TASK DESCRIPTION ▸
Return only that part of the material below which starts with the line containing "match class_of e with" and goes on through the line containing "Inductive agent : Type", restated exactly.

ENTRIES SUPPLIED ▸

Lemma List_filter_fmap {A C} (f : A → C) (p : C → bool) (q : A → bool) (l : list A) :
  (∀ x, In x l → p (f x) = q x) → List.filter p (f <$> l) = f <$> List.filter q l.
Proof.
  induction l as [|a l IH]; intros H; [done|]. csimpl.
  rewrite (H a) by by left. rewrite IH by (intros x Hx; apply H; by right).
  by destruct (q a).
Qed.

Lemma value_eqb_refl v : value_eqb v v = true.
Proof.
  destruct v as [|s|q]; simpl; [done|by apply bool_decide_eq_true|].
  by apply Qeq_bool_iff.
Qed.

Lemma In_unique x vs : In x (unique vs) → In x vs.
Proof.
  revert x. induction vs as [|v vs IH]; intros x; simpl; [done|].
  intros [->|Hx]; [by left|]. right. apply IH. by apply filter_In in Hx as [Hx _].
Qed.

Lemma unique_fmap (f : value → value) vs :
  (∀ a b, In a vs → In b vs → value_eqb (f a) (f b) = value_eqb a b) →
  unique (f <$> vs) = f <$> unique vs.
Proof.
  induction vs as [|v vs IH]; intros H; [done|]. csimpl. f_equal.
  rewrite IH by (intros a b Ha Hb; apply H; by right).
  apply List_filter_fmap. intros x Hx. f_equal. apply H; [by left|].
  right. by apply In_unique.
Qed.

Lemma count_of_fmap (f : value → value) v vs :
  (∀ b, In b vs → value_eqb (f v) (f b) = value_eqb v b) →
  count_of (f v) (f <$> vs) = count_of v vs.
Proof.
  intros H. unfold count_of. rewrite (List_filter_fmap f _ (value_eqb v)) by done.
  apply length_fmap.
Qed.

Lemma encoded_isna v : isna (encoded v) = isna v.
Proof.
  destruct v as [|s|q]; try done. unfold encoded. simpl.
  repeat (case_bool_decide; simpl; try done).
Qed.

Lemma encoded_eqb a b :
  textual a → textual b → value_eqb (encoded a) (encoded b) = value_eqb a b.
Proof.
  destruct a as [|s|p], b as [|t|q]; try done; intros _ _; unfold encoded; simpl.
  - repeat (case_bool_decide; simpl; try done).
  - repeat (case_bool_decide; simpl; try done).
  - repeat (case_bool_decide; subst; simpl; try done).
Qed.
(** * Agentic RAG query pipeline: a shallow embedding and its properties

    The development follows the query-time core of the repository:
    - [app/agents/aggregator.py]      ([ContextAggregator])
    - [app/agents/query_analyzer.py]  ([QueryAnalyzer])
    - [app/agents/decomposer.py]      ([QueryDecomposer])
    - [app/agents/synthesizer.py]     ([AnswerSynthesizer])
    - [app/retrieval/retriever.py]    ([SemanticRetriever])
    - [app/main.py]                   ([query_documents])

    Python values are modelled by small inductive types, dictionaries that
    are iterated in insertion order by association lists, exceptions by an
    explicit result type, and the external collaborators (language model,
    embedder, chunk store, JSON parser, response validation) by a record of
    oracles that see the history of external calls made so far.  A string
    is a sequence of code points below 256; a float is the rational value
    of a double, and float arithmetic rounds to the nearest double. *)

From Stdlib Require Import List String Ascii ZArith QArith Bool Lia Lqa.
From Stdlib Require Import Sorted Permutation DecimalString Qabs Qpower.
Import ListNotations.

Set Warnings "-register-all".

Local Open Scope string_scope.
Local Open Scope Z_scope.

(** ** Python values *)

(** The values [json.loads] can produce, which are also the values the
    agents pass around.  A float is held as the rational value of a finite
    double; [nan] and the infinities are not represented. *)
Inductive pyval : Type :=
| PyNone
| PyBool (b : bool)
| PyInt (n : Z)
| PyFloat (q : Q)
| PyStr (s : string)
| PyList (items : list pyval)
| PyDict (fields : list (string * pyval)).

(** Truth value of a Python object, as tested by [if x:]. *)
Definition truthy (v : pyval) : bool :=
  match v with
  | PyNone => false
  | PyBool b => b
  | PyInt n => negb (n =? 0)
  | PyFloat q => negb (Qeq_bool q 0)
  | PyStr s => negb (String.eqb s "")
  | PyList items => match items with [] => false | _ => true end
  | PyDict fields => match fields with [] => false | _ => true end
  end.

(** [str(n)] for an integer. *)
Definition str_int (n : Z) : string := NilZero.string_of_int (Z.to_int n).

(** The line feed character. *)
Definition nl : string := String (ascii_of_nat 10) EmptyString.

(** ** Chunks

    A chunk is a dictionary.  [content] is read with [chunk['content']];
    the other four keys are read with [chunk.get(key, default)], so each
    of them may be missing: [None] stands for a missing key.  The value of
    [page_number] is an integer, Python's [None], or any other object shown
    by its text. *)
Inductive py_page : Type :=
| PgInt (n : Z)
| PgNone
| PgStr (s : string).

Record Chunk : Type := mkChunk {
  content : string;
  document_name : option string;
  page_number : option py_page;
  content_type : option string;
  similarity : option Q
}.

(** [d.get(key, default)] on a key that may be missing. *)
Definition get_default {A : Type} (field : option A) (default : A) : A :=
  match field with
  | Some v => v
  | None => default
  end.

(** [str(page)] as an f-string renders it. *)
Definition str_page (p : py_page) : string :=
  match p with
  | PgInt n => str_int n
  | PgNone => "None"
  | PgStr s => s
  end.

(** [len(chunk['content'])]; a character of the text is one [ascii]. *)
Definition chunk_chars (chunk : Chunk) : Z :=
  Z.of_nat (String.length (content chunk)).

(** The sort key [lambda x: x.get('similarity', 0)]. *)
Definition sort_key (x : Chunk) : Q := get_default (similarity x) 0%Q.

(** A result map is a [dict] from query to chunks; [items()] walks it in
    insertion order. *)
Definition ResultMap : Type := list (string * list Chunk).

(** ** The context aggregator *)

Module ContextAggregator.

Record t : Type := mk { max_context_tokens : Z }.

(** [ContextAggregator()] uses the default budget. *)
Definition default : t := mk 2048.

(** [content not in seen_content]. *)
Definition seen (content0 : string) (seen_content : list string) : bool :=
  existsb (String.eqb content0) seen_content.

(** Body of the inner loop of [aggregate] (the state is
    [(seen_content, all_chunks)]). *)
Definition collect_chunk (st : list string * list Chunk) (chunk : Chunk)
  : list string * list Chunk :=
  let '(seen_content, all_chunks) := st in
  if seen (content chunk) seen_content
  then st
  else (content chunk :: seen_content, (all_chunks ++ [chunk])%list).

(** The two nested loops over [results_by_query.items()]. *)
Definition collect (results_by_query : ResultMap) : list string * list Chunk :=
  fold_left
    (fun st (item : string * list Chunk) => fold_left collect_chunk (snd item) st)
    results_by_query ([], []).

(** [list.sort(key=..., reverse=True)]: a stable sort, largest key first.
    An element moves past the elements with a strictly larger key only. *)
Fixpoint insert_desc (x : Chunk) (l : list Chunk) : list Chunk :=
  match l with
  | [] => [x]
  | y :: l' =>
      if Qlt_le_dec (sort_key x) (sort_key y)
      then y :: insert_desc x l'
      else x :: l
  end.

Definition sort_desc (l : list Chunk) : list Chunk :=
  fold_right insert_desc [] l.

(** The packing loop with its [break]. *)
Fixpoint pack (max_chars total_chars : Z) (aggregated_chunks all_chunks : list Chunk)
  : list Chunk :=
  match all_chunks with
  | [] => aggregated_chunks
  | chunk :: rest =>
      if total_chars + chunk_chars chunk <=? max_chars
      then pack max_chars (total_chars + chunk_chars chunk)
                (aggregated_chunks ++ [chunk])%list rest
      else aggregated_chunks
  end.

(** The chunks after deduplication, before sorting. *)
Definition deduplicated (results_by_query : ResultMap) : list Chunk :=
  snd (collect results_by_query).

Definition aggregate (self : t) (results_by_query : ResultMap) : list Chunk :=
  let all_chunks := sort_desc (deduplicated results_by_query) in
  let max_chars := max_context_tokens self * 4 in
  pack max_chars 0 [] all_chunks.

(** One entry of [context_parts]. *)
Definition source_block (i : Z) (chunk : Chunk) : string :=
  let doc_name := get_default (document_name chunk) "Unknown" in
  let page_num := get_default (page_number chunk) (PgStr "N/A") in
  let content_type0 := get_default (content_type chunk) "text" in
  "[Source " ++ str_int i ++ "] Document: " ++ doc_name
    ++ ", Page: " ++ str_page page_num
    ++ ", Type: " ++ content_type0 ++ nl ++ content chunk.

(** The loop over [enumerate(chunks, 1)]. *)
Fixpoint format_parts (i : Z) (chunks : list Chunk) (context_parts : list string)
  : list string :=
  match chunks with
  | [] => context_parts
  | chunk :: rest =>
      format_parts (i + 1) rest (context_parts ++ [source_block i chunk])%list
  end.

Definition separator : string := nl ++ nl ++ "---" ++ nl ++ nl.

Definition format_context (chunks : list Chunk) : string :=
  match chunks with
  | [] => "No relevant context found."
  | _ => String.concat separator (format_parts 1 chunks [])
  end.

End ContextAggregator.

(** Total number of characters of a list of chunks. *)
Definition total_chars (l : list Chunk) : Z :=
  fold_right (fun c acc => chunk_chars c + acc) 0 l.

(** All chunks of a result map, in iteration order. *)
Definition flatten (results_by_query : ResultMap) : list Chunk :=
  List.concat (map snd results_by_query).

(** The first chunk of a list with the given content. *)
Definition first_with_content (s : string) (l : list Chunk) : option Chunk :=
  find (fun c => String.eqb (content c) s) l.

(** The blocks of [chunks], numbered from [i]. *)
Fixpoint numbered_blocks (i : Z) (chunks : list Chunk) : list string :=
  match chunks with
  | [] => []
  | chunk :: rest =>
      ContextAggregator.source_block i chunk :: numbered_blocks (i + 1) rest
  end.

(** The state of [aggregate] after its loops have seen the chunks [p]. *)
Definition run (p : list Chunk) : list string * list Chunk :=
  fold_left ContextAggregator.collect_chunk p ([], []).

(** The chunks of [l] whose sort key equals [s]. *)
Definition with_key (s : Q) (l : list Chunk) : list Chunk :=
  filter (fun c => Qeq_bool (sort_key c) s) l.

(** Largest similarity first. *)
Definition descending (a b : Chunk) : Prop := (sort_key b <= sort_key a)%Q.

(** ** Exceptions, results and the history of external calls *)

(** Exception classes that occur; all of them are subclasses of
    [Exception], and [OtherError] stands for any further subclass an
    external library raises. *)
Inductive exn_class : Type :=
| JSONDecodeError
| KeyError
| TypeError
| AttributeError
| UnboundLocalError
| HTTPException (status_code : Z)
| OtherError (name : string).

(** An exception with the text [str(e)] gives (for [HTTPException] the
    text is its [detail]). *)
Record exn : Type := mkExn { class_of : exn_class; exn_str : string }.

Inductive result (A : Type) : Type :=
| Return (a : A)
| Raise (e : exn).
Arguments Return {A} a.
Arguments Raise {A} e.

Definition is_JSONDecodeError (e : exn) : bool :=
  match class_of e with
  | JSONDecodeError => true
  | _ => false
  end.

Definition embedding : Type := list Q.

(** The three prompt chains that share the language model. *)
Inductive agent : Type := Classifier | Decomposer | Synthesizer.

(** One call to an external collaborator. *)
Inductive event : Type :=
| EvInvoke (a : agent) (inputs : list (string * string))
| EvEmbed (text : pyval)
| EvSearch (query_embedding : embedding) (top_k : Z)
           (document_filter : option string) (similarity_threshold : Q).

Definition history : Type := list event.
(** [bool(v)]: the test of [if v:], [not v] and [a or b]. *)
Definition truthy (v : pyval) : bool :=
  match v with
  | PyNone => false
  | PyBool b => b
  | PyInt n => negb (n =? 0)
  | PyFloat x => negb (PrimFloat.eqb x 0%float)
  | PyStr s => negb (String.eqb s "")
  | PyList l => match l with [] => false | _ :: _ => true end
  | PyDict d => match d with [] => false | _ :: _ => true end
  end.

(** [a or b]. *)
Definition py_or (a b : pyval) : pyval := if truthy a then a else b.

(** [v == s] for a string literal [s]. *)
Definition py_eq_str (v : pyval) (s : string) : bool :=
  match v with
  | PyStr t => String.eqb t s
  | _ => false
  end.

Fixpoint lookup (k : string) (d : dict) : option pyval :=
  match d with
  | [] => None
  | (k', v) :: d' => if String.eqb k k' then Some v else lookup k d'
  end.

(** [d.get(k, default)] on a dict. *)
Definition get (d : dict) (k : string) (default : pyval) : pyval :=
  match lookup k d with
  | Some v => v
  | None => default
  end.

(** [v.get(k, default)] on any value: only a dict has the method. *)
Definition py_get (v : pyval) (k : string) (default : pyval) : exn + pyval :=
  match v with
  | PyDict d => inr (get d k default)
  | _ => inl AttributeError
  end.

(** [v[k]] with a string key. *)
Definition py_getitem (v : pyval) (k : string) : exn + pyval :=
  match v with
  | PyDict d => match lookup k d with Some x => inr x | None => inl KeyError end
  | _ => inl TypeError
  end.

(** [v.items()]. *)
Definition py_items (v : pyval) : exn + list (string * pyval) :=
  match v with
  | PyDict d => inr d
  | _ => inl AttributeError
  end.

Definition chars (s : string) : list pyval :=
  map (fun c => PyStr (String c EmptyString)) (list_ascii_of_string s).

(** The items a [for] loop (here through [enumerate]) draws from a value. *)
Definition py_iter (v : pyval) : exn + list pyval :=
  match v with
  | PyList l => inr l
  | PyStr s => inr (chars s)
  | PyDict d => inr (map (fun kv => PyStr (fst kv)) d)
  | _ => inl TypeError
  end.

(** [len(v)]. *)
Definition py_len (v : pyval) : exn + Z :=
  match v with
  | PyList l => inr (Z.of_nat (List.length l))
  | PyStr s => inr (Z.of_nat (String.length s))
  | PyDict d => inr (Z.of_nat (List.length d))
  | _ => inl TypeError
  end.

(** [enumerate(l, start)]. *)
Fixpoint enumerate {A : Type} (start : Z) (l : list A) : list (Z * A) :=
  match l with
  | [] => []
  | x :: l' => (start, x) :: enumerate (start + 1) l'
  end.

(** [str(n)] for an int: decimal digits, a leading [-] when negative. *)
Definition py_str_int (n : Z) : string := NilEmpty.string_of_int (Z.to_int n).

(** [int(x)] for a float: truncation toward zero of the exact binary64
    value [(-1)^s * m * 2^e]; infinities raise [OverflowError], NaN raises
    [ValueError]. *)
Definition py_int_of_float (x : float) : exn + Z :=
  match Prim2SF x with
  | S754_zero _ => inr 0
  | S754_finite s m e =>
      let a := if 0 <=? e then Z.pos m * 2 ^ e else Z.pos m / 2 ^ (- e) in
      inr (if s then - a else a)
  | S754_infinity _ => inl OverflowError
  | S754_nan => inl ValueError
  end.

Fixpoint repeat_string (s : string) (n : nat) : string :=
  match n with
  | O => ""
  | S n' => s ++ repeat_string s n'
  end.

Fixpoint repeat_list {A : Type} (l : list A) (n : nat) : list A :=
  match n with
  | O => []
  | S n' => l ++ repeat_list l n'
  end.

(** [v * 100]: numeric product for numbers (an int operand is converted to
    the float [100.0] when [v] is a float), repetition for sequences. *)
Definition py_mul_100 (v : pyval) : exn + pyval :=
  match v with
  | PyInt n => inr (PyInt (n * 100))
  | PyBool b => inr (PyInt ((if b then 1 else 0) * 100))
  | PyFloat x => inr (PyFloat (x * 100)%float)
  | PyStr s => inr (PyStr (repeat_string s 100))
  | PyList l => inr (PyList (repeat_list l 100))
  | PyNone | PyDict _ => inl TypeError
  end.

(** Builtins of the interpreter and of its [json] module that the script
    calls and that are not part of the repository. *)
Class Runtime : Type := {
  (** [json.loads(s)]; [None] when it raises. *)
  json_loads : string -> option pyval;
  (** [int(s)] for a string; [None] when it raises [ValueError]. *)
  int_of_str : string -> option Z;
  (** [format(v, "")] for floats, lists and dicts (their [repr]). *)
  repr_other : pyval -> string
}.

(** [int(v)]. *)
Definition py_int `{Runtime} (v : pyval) : exn + Z :=
  match v with
  | PyInt n => inr n
  | PyBool b => inr (if b then 1 else 0)
  | PyFloat x => py_int_of_float x
  | PyStr s => match int_of_str s with Some n => inr n | None => inl ValueError end
  | PyNone | PyList _ | PyDict _ => inl TypeError
  end.

(** The text an f-string substitutes for [{v}]. *)
Definition py_format `{Runtime} (v : pyval) : string :=
  match v with
  | PyStr s => s
  | PyInt n => py_str_int n
  | PyNone => "None"
  | PyBool true => "True"
  | PyBool false => "False"
  | PyFloat _ | PyList _ | PyDict _ => repr_other v
  end.
(** * Confluence upload plugin: conversion engine and publish pipeline

    A shallow embedding of the TypeScript sources
      - [src/converter.ts]        (class MarkdownToConfluenceConverter),
      - [src/mermaidRenderer.ts]  (class MermaidRenderer),
      - [unnamed/part_002]        (class SimpleConfluenceConverter, imported
                                   by main.ts as [./simpleConverter]),
      - [src/confluenceApi.ts]    (class ConfluenceAPI),
      - [src/main.ts]             (class ConfluenceUploadPlugin),
    followed by the properties established about them.

    Conventions.  A JavaScript string is modelled by [string]: the sequence
    of its code units, restricted to code units below 256.  Regular
    expressions are kept as syntax trees and run by a backtracking matcher
    that follows the priorities of the ECMAScript matcher (greedy and lazy
    quantifiers, captures, multi-line anchors, single-character negative
    look-behind).  Calls that leave the program (the HTTP transport, the
    mermaid library, the marked library, the host application) are answered
    by an environment that every theorem quantifies over. *)

From Stdlib Require Import Bool Arith List Lia NArith.
From Stdlib Require Import Strings.Ascii Strings.String.
From Stdlib Require Import Numbers.DecimalString Numbers.DecimalNat.
From Stdlib Require Import FinFun.
Import ListNotations.

Open Scope bool_scope.
Open Scope string_scope.

(* ================================================================= *)
(** ** JavaScript string primitives *)

Module JS.

Definition code (c : ascii) : nat := nat_of_ascii c.

Definition in_range (lo hi : nat) (c : ascii) : bool :=
  Nat.leb lo (code c) && Nat.leb (code c) hi.

Definition is_char (a c : ascii) : bool := Ascii.eqb a c.

(** [\n], [\r]: the line terminators below U+0100. *)
Definition is_line_terminator (c : ascii) : bool :=
  Nat.eqb (code c) 10 || Nat.eqb (code c) 13.

(** [\s], and the set stripped by [String.prototype.trim]: TAB, LF, VT, FF,
    CR, SPACE and NBSP. *)
Definition is_space (c : ascii) : bool :=
  in_range 9 13 c || Nat.eqb (code c) 32 || Nat.eqb (code c) 160.

(** [\d] *)
Definition is_digit (c : ascii) : bool := in_range 48 57 c.

(** [\w] *)
Definition is_word (c : ascii) : bool :=
  in_range 97 122 c || in_range 65 90 c || is_digit c || Nat.eqb (code c) 95.

(** [.] without the [s] flag *)
Definition is_dot (c : ascii) : bool := negb (is_line_terminator c).

Definition to_lower (c : ascii) : ascii :=
  if in_range 65 90 c then ascii_of_nat (code c + 32) else c.

Definition to_upper (c : ascii) : ascii :=
  if in_range 97 122 c then ascii_of_nat (code c - 32) else c.

Fixpoint toLowerCase (s : string) : string :=
  match s with
  | EmptyString => EmptyString
  | String c s' => String (to_lower c) (toLowerCase s')
  end.

(** Truthiness of a string value: only the empty string is falsy. *)
Definition truthy (s : string) : bool :=
  match s with EmptyString => false | String _ _ => true end.

(** [a || b] on strings *)
Definition or_else (a b : string) : string := if truthy a then a else b.

Fixpoint starts_with (p s : string) : bool :=
  match p, s with
  | EmptyString, _ => true
  | String a p', String b s' => Ascii.eqb a b && starts_with p' s'
  | String _ _, EmptyString => false
  end.

Fixpoint drop (n : nat) (s : string) : string :=
  match n, s with
  | O, _ => s
  | S n', String _ s' => drop n' s'
  | S _, EmptyString => EmptyString
  end.

Fixpoint take (n : nat) (s : string) : string :=
  match n, s with
  | O, _ => EmptyString
  | S n', String c s' => String c (take n' s')
  | S _, EmptyString => EmptyString
  end.

Fixpoint last_char (prev : option ascii) (s : string) : option ascii :=
  match s with
  | EmptyString => prev
  | String c s' => last_char (Some c) s'
  end.

(** [s.split(sep)] for a one-character separator. *)
Fixpoint split_on (sep : ascii) (s : string) : list string :=
  match s with
  | EmptyString => [EmptyString]
  | String c s' =>
      if Ascii.eqb c sep then EmptyString :: split_on sep s'
      else match split_on sep s' with
           | [] => [String c EmptyString]
           | w :: ws => String c w :: ws
           end
  end.

(** [xs.join(sep)] *)
Fixpoint join (sep : string) (xs : list string) : string :=
  match xs with
  | [] => EmptyString
  | [x] => x
  | x :: rest => x ++ sep ++ join sep rest
  end.

(** [xs.slice(1, -1)] *)
Definition slice_1_m1 {A} (xs : list A) : list A := removelast (tl xs).

Fixpoint trim_start (s : string) : string :=
  match s with
  | EmptyString => EmptyString
  | String c s' => if is_space c then trim_start s' else s
  end.

Fixpoint all_space (s : string) : bool :=
  match s with
  | EmptyString => true
  | String c s' => is_space c && all_space s'
  end.

Fixpoint trim_end (s : string) : string :=
  match s with
  | EmptyString => EmptyString
  | String c s' => if all_space s then EmptyString else String c (trim_end s')
  end.

(** [s.trim()] *)
Definition trim (s : string) : string := trim_end (trim_start s).

(** Decimal rendering of a number inside a template literal. *)
Definition of_nat (n : nat) : string := NilEmpty.string_of_uint (Nat.to_uint n).

(** Numbers.  A JavaScript number is a double; the one number that the
    program computes with is a revision count, a non-negative integer.
    [to_double n] is the double nearest to the integer [n]: integers up to
    2^53 are doubles, and beyond them the parse of a number and the sum of
    two numbers are rounded to 53 significant bits, a tie going to the even
    significand.  [None] stands for [Infinity], which [JSON.stringify] writes
    as [null]. *)
Definition to_double (n : N) : option N :=
  if (n <=? 9007199254740992)%N then Some n
  else
    let e := (N.size n - 53)%N in
    let q := N.shiftr n e in
    let r := (n - N.shiftl q e)%N in
    let half := N.shiftl 1 (e - 1) in
    let q := if (half <? r)%N || ((half =? r)%N && N.odd q) then (q + 1)%N else q in
    let d := N.shiftl q e in
    if (1024 <? N.size d)%N then None else Some d.

(** [x + 1] *)
Definition plus_one (x : option N) : option N :=
  match x with
  | Some n => to_double (n + 1)
  | None => None
  end.

(** [s.indexOf(p)]: the text before and after the first occurrence of [p]. *)
Fixpoint find_first (p : string) (before s : string) : option (string * string) :=
  if starts_with p s then Some (before, drop (String.length p) s)
  else match s with
       | EmptyString => None
       | String c s' => find_first p (before ++ String c EmptyString) s'
       end.

(** [GetSubstitution] of ECMA-262: the expansion of a replacement template.
    [caps] holds the captures of the match, [None] for a group that did not
    take part; a string pattern has no capture. *)
Definition digit_val (c : ascii) : nat := code c - 48.

Definition capture (caps : list (option string)) (n : nat) : option string :=
  if Nat.leb 1 n && Nat.leb n (List.length caps)
  then Some (match nth (n - 1) caps None with Some s => s | None => EmptyString end)
  else None.

Fixpoint get_substitution (matched before after : string)
         (caps : list (option string)) (tpl : string) : string :=
  match tpl with
  | EmptyString => EmptyString
  | String c t1 =>
      if negb (is_char "$" c) then String c (get_substitution matched before after caps t1)
      else
        match t1 with
        | EmptyString => String c EmptyString
        | String d t2 =>
            if is_char "$" d then String "$" (get_substitution matched before after caps t2)
            else if is_char "&" d then matched ++ get_substitution matched before after caps t2
            else if is_char "`" d then before ++ get_substitution matched before after caps t2
            else if is_char "'" d then after ++ get_substitution matched before after caps t2
            else if is_digit d then
              let one :=
                match capture caps (digit_val d) with
                | Some s => s ++ get_substitution matched before after caps t2
                | None => String c (String d (get_substitution matched before after caps t2))
                end in
              match t2 with
              | String e t3 =>
                  if is_digit e then
                    match capture caps (10 * digit_val d + digit_val e) with
                    | Some s => s ++ get_substitution matched before after caps t3
                    | None => one
                    end
                  else one
              | EmptyString => one
              end
            else String c (get_substitution matched before after caps t1)
        end
  end.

ANSWER FOR THE TASK ▸
  match class_of e with
  | JSONDecodeError => true
  | _ => false
  end.

Definition embedding : Type := list Q.

(** The three prompt chains that share the language model. *)
Inductive agent : Type := Classifier | Decomposer | Synthesizer.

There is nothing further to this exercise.